## Aim of the exercise
Would you give the number of lines in the entries that contain the word "with"? Nothing else is needed.

───── Data provided

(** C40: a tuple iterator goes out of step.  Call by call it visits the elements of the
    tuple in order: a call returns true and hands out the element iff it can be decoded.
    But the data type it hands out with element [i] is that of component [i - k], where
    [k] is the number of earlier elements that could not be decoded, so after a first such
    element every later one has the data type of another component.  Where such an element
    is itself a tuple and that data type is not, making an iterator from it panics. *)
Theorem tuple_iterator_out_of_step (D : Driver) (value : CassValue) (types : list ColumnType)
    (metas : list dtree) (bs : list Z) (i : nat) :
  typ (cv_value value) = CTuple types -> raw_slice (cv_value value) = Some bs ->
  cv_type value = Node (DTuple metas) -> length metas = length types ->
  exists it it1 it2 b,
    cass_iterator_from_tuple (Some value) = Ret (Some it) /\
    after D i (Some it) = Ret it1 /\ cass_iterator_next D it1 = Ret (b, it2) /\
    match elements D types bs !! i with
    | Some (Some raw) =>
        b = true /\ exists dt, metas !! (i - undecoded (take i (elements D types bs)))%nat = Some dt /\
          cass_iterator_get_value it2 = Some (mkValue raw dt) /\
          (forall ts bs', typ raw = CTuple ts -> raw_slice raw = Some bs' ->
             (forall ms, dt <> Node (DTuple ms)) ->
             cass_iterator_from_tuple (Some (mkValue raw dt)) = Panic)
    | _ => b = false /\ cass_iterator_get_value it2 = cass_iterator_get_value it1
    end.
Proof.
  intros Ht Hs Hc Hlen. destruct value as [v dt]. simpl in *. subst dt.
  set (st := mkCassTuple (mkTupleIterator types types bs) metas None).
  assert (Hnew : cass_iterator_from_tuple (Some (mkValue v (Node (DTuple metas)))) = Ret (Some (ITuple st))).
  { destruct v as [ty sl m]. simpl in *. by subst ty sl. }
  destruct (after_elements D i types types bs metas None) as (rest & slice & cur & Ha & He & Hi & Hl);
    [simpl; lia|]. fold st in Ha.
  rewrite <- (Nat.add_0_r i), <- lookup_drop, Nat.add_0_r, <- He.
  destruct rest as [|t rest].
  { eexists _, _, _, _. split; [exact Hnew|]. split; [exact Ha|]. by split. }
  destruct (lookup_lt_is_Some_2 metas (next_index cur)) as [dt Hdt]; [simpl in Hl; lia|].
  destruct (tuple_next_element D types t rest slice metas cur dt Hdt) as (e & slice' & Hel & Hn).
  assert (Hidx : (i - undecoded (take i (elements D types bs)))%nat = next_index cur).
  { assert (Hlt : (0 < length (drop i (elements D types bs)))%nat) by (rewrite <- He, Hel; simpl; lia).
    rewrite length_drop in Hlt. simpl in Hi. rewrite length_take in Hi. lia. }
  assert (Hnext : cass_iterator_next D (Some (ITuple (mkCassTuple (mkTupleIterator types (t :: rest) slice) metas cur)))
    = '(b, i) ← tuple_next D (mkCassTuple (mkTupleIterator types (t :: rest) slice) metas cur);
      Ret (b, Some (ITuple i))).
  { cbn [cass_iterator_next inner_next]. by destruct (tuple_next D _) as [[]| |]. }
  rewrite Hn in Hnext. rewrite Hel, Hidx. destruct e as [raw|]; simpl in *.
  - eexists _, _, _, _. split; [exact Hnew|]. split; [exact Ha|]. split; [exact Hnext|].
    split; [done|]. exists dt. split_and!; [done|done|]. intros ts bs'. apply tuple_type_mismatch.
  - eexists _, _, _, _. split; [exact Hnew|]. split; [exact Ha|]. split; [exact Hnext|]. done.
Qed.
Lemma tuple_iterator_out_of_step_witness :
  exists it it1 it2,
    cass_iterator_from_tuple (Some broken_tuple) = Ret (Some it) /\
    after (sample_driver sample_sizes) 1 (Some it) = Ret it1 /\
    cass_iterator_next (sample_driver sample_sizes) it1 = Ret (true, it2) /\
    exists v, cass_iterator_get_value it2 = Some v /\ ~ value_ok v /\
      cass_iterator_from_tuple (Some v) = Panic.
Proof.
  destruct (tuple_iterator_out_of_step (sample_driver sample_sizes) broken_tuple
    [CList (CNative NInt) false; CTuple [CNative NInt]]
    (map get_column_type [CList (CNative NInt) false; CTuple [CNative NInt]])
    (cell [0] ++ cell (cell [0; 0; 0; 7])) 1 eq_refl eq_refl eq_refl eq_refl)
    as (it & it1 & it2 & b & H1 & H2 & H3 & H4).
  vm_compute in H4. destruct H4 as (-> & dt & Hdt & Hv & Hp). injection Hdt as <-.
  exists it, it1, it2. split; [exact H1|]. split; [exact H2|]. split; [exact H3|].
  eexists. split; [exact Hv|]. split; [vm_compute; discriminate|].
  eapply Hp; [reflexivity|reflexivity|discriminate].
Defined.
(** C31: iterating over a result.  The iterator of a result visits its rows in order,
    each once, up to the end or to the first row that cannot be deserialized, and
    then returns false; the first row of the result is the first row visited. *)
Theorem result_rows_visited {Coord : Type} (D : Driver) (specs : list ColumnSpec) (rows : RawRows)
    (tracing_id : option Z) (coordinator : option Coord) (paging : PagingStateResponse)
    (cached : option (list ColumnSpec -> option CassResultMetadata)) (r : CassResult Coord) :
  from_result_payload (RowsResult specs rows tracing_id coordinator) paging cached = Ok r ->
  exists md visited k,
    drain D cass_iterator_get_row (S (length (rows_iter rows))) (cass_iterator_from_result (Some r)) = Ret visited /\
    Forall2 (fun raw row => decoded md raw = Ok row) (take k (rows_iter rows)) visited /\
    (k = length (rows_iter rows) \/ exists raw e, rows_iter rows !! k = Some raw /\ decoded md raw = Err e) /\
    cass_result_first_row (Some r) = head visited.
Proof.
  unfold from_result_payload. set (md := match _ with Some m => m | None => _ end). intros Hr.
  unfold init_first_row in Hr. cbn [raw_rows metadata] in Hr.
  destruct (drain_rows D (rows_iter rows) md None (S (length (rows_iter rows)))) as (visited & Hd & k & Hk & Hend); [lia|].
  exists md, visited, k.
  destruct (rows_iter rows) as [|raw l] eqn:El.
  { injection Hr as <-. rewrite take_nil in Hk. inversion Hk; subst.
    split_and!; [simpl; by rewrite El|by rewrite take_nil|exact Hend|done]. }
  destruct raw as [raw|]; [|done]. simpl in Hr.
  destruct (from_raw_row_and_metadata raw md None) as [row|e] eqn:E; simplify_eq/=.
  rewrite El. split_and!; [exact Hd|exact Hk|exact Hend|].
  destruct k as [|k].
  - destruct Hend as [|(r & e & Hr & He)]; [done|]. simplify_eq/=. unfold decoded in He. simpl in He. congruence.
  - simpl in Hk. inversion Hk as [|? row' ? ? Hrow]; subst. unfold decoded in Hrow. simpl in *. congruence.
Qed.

──────────

## Solution to the exercise
3